_Provided material_.
↓↓↓
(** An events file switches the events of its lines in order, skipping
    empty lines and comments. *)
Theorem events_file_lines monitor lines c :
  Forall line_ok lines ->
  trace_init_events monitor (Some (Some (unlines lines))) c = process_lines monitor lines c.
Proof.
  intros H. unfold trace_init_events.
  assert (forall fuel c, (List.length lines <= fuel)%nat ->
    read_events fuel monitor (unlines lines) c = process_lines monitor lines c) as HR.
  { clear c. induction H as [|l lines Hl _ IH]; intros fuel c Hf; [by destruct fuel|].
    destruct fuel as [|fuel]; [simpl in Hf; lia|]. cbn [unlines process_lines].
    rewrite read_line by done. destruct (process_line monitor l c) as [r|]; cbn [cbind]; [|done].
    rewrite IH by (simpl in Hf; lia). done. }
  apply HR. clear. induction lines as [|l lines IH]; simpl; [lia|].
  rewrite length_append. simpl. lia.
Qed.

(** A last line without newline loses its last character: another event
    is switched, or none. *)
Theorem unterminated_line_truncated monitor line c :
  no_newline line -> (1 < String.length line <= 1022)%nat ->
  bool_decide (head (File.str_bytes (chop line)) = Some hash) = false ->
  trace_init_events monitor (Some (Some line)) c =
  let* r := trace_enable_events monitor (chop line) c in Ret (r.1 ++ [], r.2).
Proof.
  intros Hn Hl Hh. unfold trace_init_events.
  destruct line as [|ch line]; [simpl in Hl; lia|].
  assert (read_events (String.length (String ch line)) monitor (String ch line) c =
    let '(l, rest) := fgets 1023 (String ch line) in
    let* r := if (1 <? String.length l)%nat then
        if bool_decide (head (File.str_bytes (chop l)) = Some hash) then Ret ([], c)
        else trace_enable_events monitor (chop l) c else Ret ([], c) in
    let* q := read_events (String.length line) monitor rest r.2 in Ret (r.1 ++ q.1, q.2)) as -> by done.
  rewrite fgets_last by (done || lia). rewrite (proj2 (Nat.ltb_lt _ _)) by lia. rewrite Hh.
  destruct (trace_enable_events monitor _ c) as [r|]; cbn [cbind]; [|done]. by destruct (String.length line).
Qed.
↑↑↑
Using the data above, reproduce exactly the lines from the line that contains "no_newline line ->" through the line that contains "let* q := read_events", including both.

_Answer for this exercise_.
  no_newline line -> (1 < String.length line <= 1022)%nat ->
  bool_decide (head (File.str_bytes (chop line)) = Some hash) = false ->
  trace_init_events monitor (Some (Some line)) c =
  let* r := trace_enable_events monitor (chop line) c in Ret (r.1 ++ [], r.2).
Proof.
  intros Hn Hl Hh. unfold trace_init_events.
  destruct line as [|ch line]; [simpl in Hl; lia|].
  assert (read_events (String.length (String ch line)) monitor (String ch line) c =
    let '(l, rest) := fgets 1023 (String ch line) in
    let* r := if (1 <? String.length l)%nat then
        if bool_decide (head (File.str_bytes (chop l)) = Some hash) then Ret ([], c)
        else trace_enable_events monitor (chop l) c else Ret ([], c) in
    let* q := read_events (String.length line) monitor rest r.2 in Ret (r.1 ++ q.1, q.2)) as -> by done.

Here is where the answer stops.